# Introduction and advice please



## mypups (Jul 11, 2018)

Hi everyone,

So I am not an expat (yet), but figured this would be a very good source of info from people 'on the ground'!

My wife and I are currently considering purchasing a second home on the Costa Tropical. We would potentially spend 1-2 months there per year (spread out across the year).

At the moment, its very early stages but we are keen on the area from the ski resort down to the beaches.

We haven't decided exactly where may be the most suitable place, but I would like to ask for advice on any hidden gem areas that are good value or particularly beautiful or unique in some way.

We are looking at property up to £120K and if we are closer to the ski resort, we would like a pool, but if we are close to the beach, then a pool wouldn't be necessary. We would like a least two bedrooms.

Also we are put off by the communal properties due to have to pay service charges all year even when not in use. Are we right to feel this way or are we missing something?

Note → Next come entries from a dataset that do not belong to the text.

(** * pdftoqa: the processing pipeline of the backend, embedded in Rocq

    Sources embedded here:
    - [Backend/app/services/text_service.py]  (the three chunkers)
    - [Backend/app/services/pdf_service.py]   (text extraction, OCR fallback)
    - [Backend/app/services/qa_service.py]    (providers, generation loop)
    - [Backend/app/routers/pdf.py]            (cancel endpoint, background job)

    Python [str] values are Rocq strings whose characters are read as the
    code points 0..255; Python [int]s are [Z]; the relational store is a
    finite map from document ids to rows plus the list of Q&A rows. *)

From Stdlib Require Import ZArith Ascii String Lia.
From stdpp Require Import gmap strings list pretty.

Local Open Scope Z_scope.

(** ** Python string primitives *)

Module PyStr.

Definition chars (s : string) : list ascii := list_ascii_of_string s.
Definition text (l : list ascii) : string := string_of_list_ascii l.

Definition nl : ascii := "010"%char.
Definition NL : string := String nl EmptyString.

(** [str.isspace] on one character (and the class [\s] of [re] on [str]
    patterns), for code points below 256. *)
Definition isspace (c : ascii) : bool :=
  match c with
  | "009" | "010" | "011" | "012" | "013"
  | "028" | "029" | "030" | "031" | " "
  | "133" | "160" => true
  | _ => false
  end%char.

Fixpoint lstrip (l : list ascii) : list ascii :=
  match l with
  | c :: l' => if isspace c then lstrip l' else l
  | [] => []
  end.

Definition rstrip (l : list ascii) : list ascii := rev (lstrip (rev l)).

(** [s.strip()] *)
Definition strip_chars (l : list ascii) : list ascii := rstrip (lstrip l).
Definition strip (s : string) : string := text (strip_chars (chars s)).

(** [len(s)] *)
Definition len (s : string) : Z := Z.of_nat (length (chars s)).

(** [l[lo:hi]] with Python's treatment of negative and out-of-range
    bounds. *)
Definition norm_index (n i : Z) : Z :=
  if i <? 0 then Z.max (i + n) 0 else Z.min i n.

Definition slice {A} (l : list A) (lo hi : Z) : list A :=
  let n := Z.of_nat (length l) in
  let lo' := norm_index n lo in
  let hi' := norm_index n hi in
  take (Z.to_nat (hi' - lo')) (drop (Z.to_nat lo') l).

Definition substr (s : string) (lo hi : Z) : string :=
  text (slice (chars s) lo hi).

(** [s.split()]: maximal runs of non-whitespace characters. [cur] holds
    the run being read, reversed. *)
Definition flush (cur : list ascii) : list (list ascii) :=
  match cur with [] => [] | _ => [rev cur] end.

Fixpoint split_go (cur : list ascii) (l : list ascii) : list (list ascii) :=
  match l with
  | [] => flush cur
  | c :: l' =>
      if isspace c then flush cur ++ split_go [] l'
      else split_go (c :: cur) l'
  end.

Definition split_chars (l : list ascii) : list (list ascii) := split_go [] l.
Definition split (s : string) : list string := text <$> split_chars (chars s).

(** [s.split(sep)] for a one-character separator: always at least one
    field. *)
Fixpoint split_on_go (sep : ascii) (cur : list ascii) (l : list ascii)
  : list (list ascii) :=
  match l with
  | [] => [rev cur]
  | c :: l' =>
      if Ascii.eqb c sep then rev cur :: split_on_go sep [] l'
      else split_on_go sep (c :: cur) l'
  end.

Definition split_on (sep : ascii) (s : string) : list string :=
  text <$> split_on_go sep [] (chars s).

(** [sep.join(parts)] *)
Fixpoint join_chars (sep : list ascii) (parts : list (list ascii)) : list ascii :=
  match parts with
  | [] => []
  | [p] => p
  | p :: rest => p ++ sep ++ join_chars sep rest
  end.

Definition join (sep : string) (parts : list string) : string :=
  text (join_chars (chars sep) (chars <$> parts)).

(** [s.endswith((a, b))] for one-character suffixes *)
Definition endswith_any (suffixes : list ascii) (s : string) : bool :=
  match rev (chars s) with
  | c :: _ => existsb (Ascii.eqb c) suffixes
  | [] => false
  end.

(** [range(0, stop, step)] for a positive step; the fuel [stop] is enough
    because every iteration advances by at least one. *)
Fixpoint range_go (fuel : nat) (i stop step : Z) : list Z :=
  match fuel with
  | O => []
  | S fuel' => if i <? stop then i :: range_go fuel' (i + step) stop step else []
  end.

Definition range0 (stop step : Z) : list Z :=
  if 0 <? step then range_go (Z.to_nat stop) 0 stop step else [].

End PyStr.

(** ** Exceptions and results *)

Inductive exn : Type :=
| ValueError (msg : string)
| TypeError (msg : string)
| AttributeError (msg : string)
| KeyError (key : string)
| HTTPException (status_code : Z) (detail : string)
| ExternalError (msg : string).

(** [str(e)] *)
Definition exn_str (e : exn) : string :=
  match e with
  | ValueError m | TypeError m | AttributeError m | ExternalError m => m
  | KeyError k => "'" +:+ k +:+ "'"
  | HTTPException c d => pretty c +:+ ": " +:+ d
  end.

Inductive result (A : Type) : Type :=
| Ok (a : A)
| Raise (e : exn).
Arguments Ok {A} a.
Arguments Raise {A} e.

Definition rbind {A B} (r : result A) (f : A -> result B) : result B :=
  match r with
  | Ok a => f a
  | Raise e => Raise e
  end.

(** [try: body  except Exception as e: handler(e)] *)
Definition try_except {A} (body : result A) (handler : exn -> result A) : result A :=
  match body with
  | Ok a => Ok a
  | Raise e => handler e
  end.

Declare Scope result_scope.
Delimit Scope result_scope with result.
Notation "x <- r ;; k" := (rbind r (fun x => k))
  (at level 100, r at next level, right associativity) : result_scope.

(** ** The fragment of Python's [re] used by the chunkers

    A backtracking matcher with Python's priorities: alternatives are tried
    left to right, a greedy quantifier tries the longest repetition first
    and a lazy one the shortest. Quantifiers apply to single-character
    atoms, which is all the source's patterns need. No flag is set, so [^]
    matches at position 0 only, [$] at the end of the text or before a
    final newline, and [.] any character but the newline. *)

Module Re.
Import PyStr.

Inductive citem : Type :=
| ILit (c : ascii)
| IRange (lo hi : ascii)
| ISpace.

Inductive atom : Type :=
| ALit (c : ascii)
| ADot
| ASpace
| ADigit
| ASet (items : list citem).

Definition in_range (lo hi c : ascii) : bool :=
  (N_of_ascii lo <=? N_of_ascii c)%N && (N_of_ascii c <=? N_of_ascii hi)%N.

Definition citem_matches (i : citem) (c : ascii) : bool :=
  match i with
  | ILit c' => Ascii.eqb c c'
  | IRange lo hi => in_range lo hi c
  | ISpace => isspace c
  end.

Definition atom_matches (a : atom) (c : ascii) : bool :=
  match a with
  | ALit c' => Ascii.eqb c c'
  | ADot => negb (Ascii.eqb c nl)
  | ASpace => isspace c
  | ADigit => in_range "0" "9" c
  | ASet items => existsb (fun i => citem_matches i c) items
  end.

Inductive regex : Type :=
| REps
| RAtom (a : atom)
| RBol
| REol
| RSeq (r1 r2 : regex)
| RAlt (r1 r2 : regex)
| RPlus (greedy : bool) (a : atom)
| RStar (greedy : bool) (a : atom)
| RGroup (r : regex).

(** A matcher state is the position reached and the text still ahead;
    the continuation [k] is the rest of the pattern. *)
Definition cont : Type := nat -> list ascii -> option nat.

Fixpoint rstar (greedy : bool) (a : atom) (pos : nat) (rest : list ascii)
         (k : cont) : option nat :=
  match rest with
  | c :: rest' =>
      if atom_matches a c then
        if greedy then
          match rstar greedy a (S pos) rest' k with
          | Some e => Some e
          | None => k pos rest
          end
        else
          match k pos rest with
          | Some e => Some e
          | None => rstar greedy a (S pos) rest' k
          end
      else k pos rest
  | [] => k pos rest
  end.

Definition at_eol (rest : list ascii) : bool :=
  match rest with
  | [] => true
  | [c] => Ascii.eqb c nl
  | _ => false
  end.

Fixpoint rmatch (r : regex) (pos : nat) (rest : list ascii) (k : cont)
  : option nat :=
  match r with
  | REps => k pos rest
  | RAtom a =>
      match rest with
      | c :: rest' => if atom_matches a c then k (S pos) rest' else None
      | [] => None
      end
  | RBol => if Nat.eqb pos 0 then k pos rest else None
  | REol => if at_eol rest then k pos rest else None
  | RSeq r1 r2 => rmatch r1 pos rest (fun pos' rest' => rmatch r2 pos' rest' k)
  | RAlt r1 r2 =>
      match rmatch r1 pos rest k with
      | Some e => Some e
      | None => rmatch r2 pos rest k
      end
  | RPlus greedy a =>
      match rest with
      | c :: rest' =>
          if atom_matches a c then rstar greedy a (S pos) rest' k else None
      | [] => None
      end
  | RStar greedy a => rstar greedy a pos rest k
  | RGroup r' => rmatch r' pos rest k
  end.

(** One match attempt anchored at [pos]: the end of the match. *)
Definition match_at (r : regex) (pos : nat) (rest : list ascii) : option nat :=
  rmatch r pos rest (fun e _ => Some e).

(** [re.finditer]: the spans [(start, end)] of the leftmost
    non-overlapping matches. After a match the search resumes at its end:
    [skip] counts the characters of the match still to pass. (After an
    empty match the search moves one character on.) *)
Fixpoint scan (r : regex) (pos : nat) (rest : list ascii) (skip : nat)
  : list (nat * nat) :=
  match skip with
  | S skip' =>
      match rest with
      | _ :: rest' => scan r (S pos) rest' skip'
      | [] => []
      end
  | O =>
      match match_at r pos rest with
      | Some e =>
          (pos, e) ::
          match rest with
          | _ :: rest' => scan r (S pos) rest' (e - pos - 1)
          | [] => []
          end
      | None =>
          match rest with
          | _ :: rest' => scan r (S pos) rest' 0
          | [] => []
          end
      end
  end.

Definition finditer (r : regex) (s : string) : list (nat * nat) :=
  scan r 0 (chars s) 0.

(** Pattern combinators *)
Fixpoint seqs (rs : list regex) : regex :=
  match rs with
  | [] => REps
  | [r] => r
  | r :: rs' => RSeq r (seqs rs')
  end.

Definition lit (s : string) : regex := seqs (RAtom ∘ ALit <$> chars s).

End Re.

(** ** text_service.py *)

Record Chunk : Type := mkChunk { heading : string; content : string }.

Module TextService.
Import PyStr Re.

(** The three heading patterns of [chunk_by_headings], in the order of
    the source list:
    - [(?:\n|^)#+\s+(.+?)(?:\n|$)]
    - [(?:\n|^)(?:CHAPTER|Section)\s+\d+[.:]\s*(.+?)(?:\n|$)]
    - [(?:\n|^)(?:[A-Z][A-Za-z\s]+)(?:\n|$)] *)
Definition nl_or_bol : regex := RGroup (RAlt (RAtom (ALit nl)) RBol).
Definition nl_or_eol : regex := RGroup (RAlt (RAtom (ALit nl)) REol).

Definition markdown_heading : regex :=
  seqs [nl_or_bol; RPlus true (ALit "#"); RPlus true ASpace;
        RGroup (RPlus false ADot); nl_or_eol].

Definition chapter_heading : regex :=
  seqs [nl_or_bol; RGroup (RAlt (lit "CHAPTER") (lit "Section"));
        RPlus true ASpace; RPlus true ADigit;
        RAtom (ASet [ILit "."; ILit ":"]); RStar true ASpace;
        RGroup (RPlus false ADot); nl_or_eol].

Definition caps_heading : regex :=
  seqs [nl_or_bol;
        RGroup (RSeq (RAtom (ASet [IRange "A" "Z"]))
                     (RPlus true (ASet [IRange "A" "Z"; IRange "a" "z"; ISpace])));
        nl_or_eol].

(** ['|'.join(f'({p})' for p in patterns)] *)
Definition combined_pattern : regex :=
  RAlt (RGroup markdown_heading)
       (RAlt (RGroup chapter_heading) (RGroup caps_heading)).

(** The loop state of [chunk_by_headings]:
    [(chunks, last_end, current_heading)]. *)
Definition hstate : Type := list Chunk * nat * string.

Definition nonempty (s : string) : bool :=
  match s with EmptyString => false | _ => true end.

Definition heading_step (text : string) (st : hstate) (m : nat * nat) : hstate :=
  let '(chunks, last_end, current_heading) := st in
  let '(start, stop) := m in
  let heading_text := strip (substr text (Z.of_nat start) (Z.of_nat stop)) in
  let chunks' :=
    if (last_end <? start)%nat then
      let chunk_text := strip (substr text (Z.of_nat last_end) (Z.of_nat start)) in
      if nonempty chunk_text
      then chunks ++ [mkChunk current_heading chunk_text]
      else chunks
    else chunks in
  (chunks', stop, heading_text).

Definition final_chunk (text : string) (st : hstate) : list Chunk :=
  let '(chunks, last_end, current_heading) := st in
  if Z.of_nat last_end <? len text then
    chunks ++ [mkChunk current_heading
                       (strip (substr text (Z.of_nat last_end) (len text)))]
  else chunks.

Definition chunks_of_matches (text : string) (ms : list (nat * nat)) : list Chunk :=
  final_chunk text (fold_left (heading_step text) ms ([], 0%nat, "Introduction")).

Any advice, suggestions, recommendations would be greatly appreciated.

Thank you in advance.

Mypups


----------



## Alcalaina (Aug 6, 2010)

Hi, welcome to the forum.

I don't know the area but I think you might be a little optimistic, looking for a two-bed property with a pool in a beautiful location for that price. Unless you're prepared to do a bit of work on it?

This website gives you an idea of what's available. You can apply filters as appropriate. Don't forget to add 10% to the advertised price to cover taxes etc.

Good luck!

https://www.fotocasa.es/es/comprar/casas/costa-tropical/todas-las-zonas/l


----------



## mypups (Jul 11, 2018)

Thanks for the reply,

I am happy to do a bit of work, but I have also found a few properties that meet the criteria (on paper) within that price range. The thing is that whilst there are some properties that sound good, I do not know the area as to whether it is nice or not so nice.

Thanks for the 10% reminder - no matter how many times I read this, I seem to erase it from my mind!


----------



## Alcalaina (Aug 6, 2010)

mypups said:


> Thanks for the reply,
> 
> I am happy to do a bit of work, but I have also found a few properties that meet the criteria (on paper) within that price range. The thing is that whilst there are some properties that sound good, I do not know the area as to whether it is nice or not so nice.
> 
> Thanks for the 10% reminder - no matter how many times I read this, I seem to erase it from my mind!


Well, "nice" is subjective. I realise you only want a holiday home and not somewhere to live permanently, but even so, there's more to consider than the view! Ease of access, year-round amenities, friendly people, security ... if you want to avoid urbanisations with year-round community fees, you'll need good neighbours to keep an eye on the place when you aren't there.

Don't forget the sterling/euro exchange rate can fluctuate and this can affect your purchasing power. £120k might be worth considerably less in euros after Brexit ...


----------



## mypups (Jul 11, 2018)

Hi Thanks again for the reply.

I have not overlooked any of the things you have suggested.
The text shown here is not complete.